First, check an organization's eligibility status. It's common knowledge that tax deductions can make charitable giving a win-win for donors and recipients. However, a few things have to be taken into consideration before you write a check to any old charity, no matter how deserving you think its cause to be. Not every type of gift is tax-deductible and not every well-meaning organization knows how to put your money to work.
"There are scams, there are great nonprofits, and there's a lot in the middle. There's just some that deserve the money more than other," says Lindsay Nichols, spokeswoman for GuideStar.
The first thing to determine is if, in fact, the charity of your choice is eligible for tax-deductible gifts. This question is especially pertinent because in June 2011 the Internal Revenue Service revoked the nonprofit status of 275,000 organizations. The mass revocation resulted from a 2006 law that requires nonprofits to file with the IRS for three consecutive years, and many smaller organizations without permanent accountants didn't make the cut.
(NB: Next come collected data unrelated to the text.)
(** * datadog-cli: query normalisation and correlation layer

    A shallow embedding of the log and span helpers of the CLI
    (time-range resolution, message masking, pattern clustering, live-tail
    de-duplication, period comparison, span error summary and trace-tree
    reconstruction), together with the properties checked against them. *)

From Stdlib Require Import ZArith NArith QArith Qcanon Qround Lqa.
From Stdlib Require Import List Bool Lia Ascii String.
From stdpp Require Import base tactics option numbers list gmap sorting.

Local Open Scope Z_scope.

(** ** JavaScript strings

    A JavaScript string is a sequence of UTF-16 code units; a regular
    expression without the [u] flag works on code units. *)

Module Js.

Abbreviation jsstring := (list N).

(** The code units of an ASCII literal. *)
Definition codes (s : string) : jsstring :=
  map N_of_ascii (list_ascii_of_string s).

Definition inRange (lo hi c : N) : bool := ((lo <=? c) && (c <=? hi))%N.

(** [\d] *)
Definition isDigit (c : N) : bool := inRange 48 57 c.

(** [[0-9a-f]] under the [i] flag: no code unit outside ASCII
    canonicalises to an ASCII letter, so the class is [[0-9a-fA-F]]. *)
Definition isHex (c : N) : bool :=
  isDigit c || inRange 97 102 c || inRange 65 70 c.

(** [\w] *)
Definition isWord (c : N) : bool :=
  isDigit c || inRange 97 122 c || inRange 65 90 c || (c =? 95)%N.

(** [\s], which is also the set removed by [String.prototype.trim]:
    WhiteSpace and LineTerminator of ECMAScript. *)
Definition isSpace (c : N) : bool :=
  (inRange 9 13 c || (c =? 32) || (c =? 160) || (c =? 5760)
   || inRange 8192 8202 c || (c =? 8232) || (c =? 8233) || (c =? 8239)
   || (c =? 8287) || (c =? 12288) || (c =? 65279))%N.

(** [[\w.-]] *)
Definition isMailChar (c : N) : bool :=
  (isWord c || (c =? 46) || (c =? 45))%N.

(** Truthiness of an optional string: [undefined] and [""] are falsy. *)
Definition truthy (s : option jsstring) : bool :=
  match s with
  | Some (_ :: _) => true
  | _ => false
  end.

(** Comparison of strings by code units, as [<] and [>] on strings do. *)
Fixpoint strLt (a b : jsstring) : bool :=
  match a, b with
  | _, [] => false
  | [], _ :: _ => true
  | x :: a', y :: b' => ((x <? y) || ((x =? y) && strLt a' b'))%N
  end.

End Js.

(** ** Regular expressions

    The expressions of the source are sequences of character classes with
    a greedy quantifier, word boundaries and the end anchor.  The matcher
    follows the backtracking order of ECMAScript: a quantifier first takes
    as many code units as it can and gives them back one at a time. *)

Module Regex.
Import Js.

Inductive item :=
| Cls (p : N -> bool) (lo : nat) (hi : option nat)  (* [p{lo,hi}], greedy *)
| WordB                                              (* [\b] *)
| Eos.                                               (* [$] *)

Definition regex := list item.

Definition LitC (c : N) : item := Cls (N.eqb c) 1 (Some 1%nat).
Definition Lit (a : ascii) : item := LitC (N_of_ascii a).
Definition Exactly (p : N -> bool) (n : nat) : item := Cls p n (Some n).
Definition AtLeast (p : N -> bool) (n : nat) : item := Cls p n None.
Definition Between (p : N -> bool) (lo hi : nat) : item := Cls p lo (Some hi).
Definition Opt (a : ascii) : item := Cls (N.eqb (N_of_ascii a)) 0 (Some 1%nat).

Definition isWordAt (c : option N) : bool :=
  match c with
  | Some x => isWord x
  | None => false
  end.

(** [rep p k lo hi prev s]: match [p{lo,hi}] at the head of [s] and then
    the rest of the expression [k]; the result is the number of code units
    taken by the class and the lengths taken by the items of [k]. *)
Fixpoint rep (p : N -> bool) (k : option N -> jsstring -> option (list nat))
    (lo : nat) (hi : option nat) (prev : option N) (s : jsstring)
    : option (nat * list nat) :=
  let stop :=
    match lo with
    | O => match k prev s with
           | Some ns => Some (O, ns)
           | None => None
           end
    | S _ => None
    end in
  match s with
  | c :: s' =>
      if p c && negb (bool_decide (hi = Some O)) then
        match rep p k (Nat.pred lo) (Nat.pred <$> hi) (Some c) s' with
        | Some (n, ns) => Some (S n, ns)
        | None => stop
        end
      else stop
  | [] => stop
  end.

(** [matchHere r prev s]: match [r] at the head of [s], where [prev] is the
    code unit before it; the result lists the code units taken by each
    item. *)
Fixpoint matchHere (r : regex) (prev : option N) (s : jsstring)
    : option (list nat) :=
  match r with
  | [] => Some []
  | WordB :: r' =>
      if xorb (isWordAt prev) (isWordAt (head s))
      then cons O <$> matchHere r' prev s
      else None
  | Eos :: r' =>
      match s with
      | [] => cons O <$> matchHere r' prev s
      | _ :: _ => None
      end
  | Cls p lo hi :: r' =>
      match rep p (matchHere r') lo hi prev s with
      | Some (n, ns) => Some (n :: ns)
      | None => None
      end
  end.

Definition matchLen (r : regex) (prev : option N) (s : jsstring) : option nat :=
  (fun ns => foldr Nat.add O ns) <$> matchHere r prev s.

(** [s.replace(/r/g, repl)] for a replacement without [$] patterns: the
    matches are searched from left to right, each search starting where the
    previous match ended; [skip] counts the code units of the current match
    still to be dropped. *)
Fixpoint replaceFrom (r : regex) (repl : jsstring) (skip : nat)
    (prev : option N) (s : jsstring) : jsstring :=
  match s with
  | [] =>
      match skip, matchLen r prev [] with
      | O, Some _ => repl
      | _, _ => []
      end
  | c :: s' =>
      match skip with
      | S k => replaceFrom r repl k (Some c) s'
      | O =>
          match matchLen r prev s with
          | Some (S k) => repl ++ replaceFrom r repl k (Some c) s'
          | Some O => repl ++ c :: replaceFrom r repl O (Some c) s'
          | None => c :: replaceFrom r repl O (Some c) s'
          end
      end
  end.

Definition replaceAll (r : regex) (repl : jsstring) (s : jsstring) : jsstring :=
  replaceFrom r repl O None s.

(** [s.match(/^r/)] for an expression that ends in [$]: the lengths of the
    items when the whole string matches. *)
Definition matchWhole (r : regex) (s : jsstring) : option (list nat) :=
  matchHere r None s.

End Regex.

(** ** Numbers and dates

    A JavaScript number is an IEEE double.  The numbers of this layer are
    integers (milliseconds, counts), modelled as [Z] with the rounding of
    every operation written out: an integer of magnitude at most [2^53] is
    exact, a larger one is rounded to 53 significant bits (ties to even),
    and [2^1024] stands for [Infinity]. *)

Module Num.

Definition roundDouble (z : Z) : Z :=
  let a := Z.abs z in
  if a <=? 2 ^ 53 then z
  else
    let e := Z.log2 a - 52 in
    let q := a / 2 ^ e in
    let r := a mod 2 ^ e in
    let q' :=
      if 2 * r <? 2 ^ e then q
      else if 2 ^ e <? 2 * r then q + 1
      else if Z.even q then q else q + 1 in
    let m := q' * 2 ^ e in
    Z.sgn z * (if 2 ^ 1024 <=? m then 2 ^ 1024 else m).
"You may assume you are giving to an organization that has been operating for some time, but they aren't actually a nonprofit and you can't deduct it from your taxes," says Lindsay Nichols, spokeswoman for GuideStar, a nonprofit that promotes transparency in philanthropy. It is important to find out if the philanthropic organization qualifies as a non-profit. One place to check is the Better Business Bureau, or IRS.gov which has information on charities and non-profits.